→ DATASET
(** The decoding loop over what is left of [wire]; each round takes at least a byte. *)
Fixpoint decode_loop (fuel : nat) (rest : list byte) (g : Mt19937) (decoder : FrameDecoder) (decoded : Z)
    : Outcome (Z * FrameDecoder) :=
  match fuel, rest with
  | _, [] => Returns (decoded, decoder)
  | O, _ => Returns (decoded, decoder)
  | S fuel, _ =>
      let '(chunk, g) := uniform_int 1 256 g in
      let size := Z.to_nat (Z.min chunk (size_of rest)) in
      decoder ← Append decoder (take size rest);
      let '(frames, status, decoder) := DrainFrames decoder in
      if decide (status = kNeedMoreData) then
        decode_loop fuel (drop size rest) g decoder (decoded + size_of frames)
      else Throws (runtime_error "protocol decoder failed during benchmark")
  end.

(** [RunProtocolBenchmark], up to its measurements: [frames] and [bytes]. A [reserve]
    beyond [max_size()] throws. *)
Definition RunProtocolBenchmark (o : Options) : Outcome (Z * Z) :=
  let frames := u64 (u64 (opt_players o * moves_per_player o) * repetitions o) in
  if 2 ^ 63 - 1 <? u64 (frames * (kFrameHeaderSize + payload_bytes o)) then Throws (length_error "vector::reserve")
  else
    wire ← encode_loop (Z.to_nat frames) 0 (replicate (Z.to_nat (payload_bytes o)) x5a) [];
    decoder ← FrameDecoder_new kDefaultMaxPayloadSize;
    '(decoded, decoder) ← decode_loop (length wire) wire (mt_seed (seed o)) decoder 0;
    if negb (decoded =? frames) || negb (Z.of_nat (BufferedBytes decoder) =? 0) then
      Throws (runtime_error "decoded frame count does not match input")
    else Returns (frames, size_of wire).
End protocol.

→ PROBLEM STATEMENT
Set down the listing again, exactly.

→ RESPONSE TO THIS TASK
(** The decoding loop over what is left of [wire]; each round takes at least a byte. *)
Fixpoint decode_loop (fuel : nat) (rest : list byte) (g : Mt19937) (decoder : FrameDecoder) (decoded : Z)
    : Outcome (Z * FrameDecoder) :=
  match fuel, rest with
  | _, [] => Returns (decoded, decoder)
  | O, _ => Returns (decoded, decoder)
  | S fuel, _ =>
      let '(chunk, g) := uniform_int 1 256 g in
      let size := Z.to_nat (Z.min chunk (size_of rest)) in
      decoder ← Append decoder (take size rest);
      let '(frames, status, decoder) := DrainFrames decoder in
      if decide (status = kNeedMoreData) then
        decode_loop fuel (drop size rest) g decoder (decoded + size_of frames)
      else Throws (runtime_error "protocol decoder failed during benchmark")
  end.

(** [RunProtocolBenchmark], up to its measurements: [frames] and [bytes]. A [reserve]
    beyond [max_size()] throws. *)
Definition RunProtocolBenchmark (o : Options) : Outcome (Z * Z) :=
  let frames := u64 (u64 (opt_players o * moves_per_player o) * repetitions o) in
  if 2 ^ 63 - 1 <? u64 (frames * (kFrameHeaderSize + payload_bytes o)) then Throws (length_error "vector::reserve")
  else
    wire ← encode_loop (Z.to_nat frames) 0 (replicate (Z.to_nat (payload_bytes o)) x5a) [];
    decoder ← FrameDecoder_new kDefaultMaxPayloadSize;
    '(decoded, decoder) ← decode_loop (length wire) wire (mt_seed (seed o)) decoder 0;
    if negb (decoded =? frames) || negb (Z.of_nat (BufferedBytes decoder) =? 0) then
      Throws (runtime_error "decoded frame count does not match input")
    else Returns (frames, size_of wire).
End protocol.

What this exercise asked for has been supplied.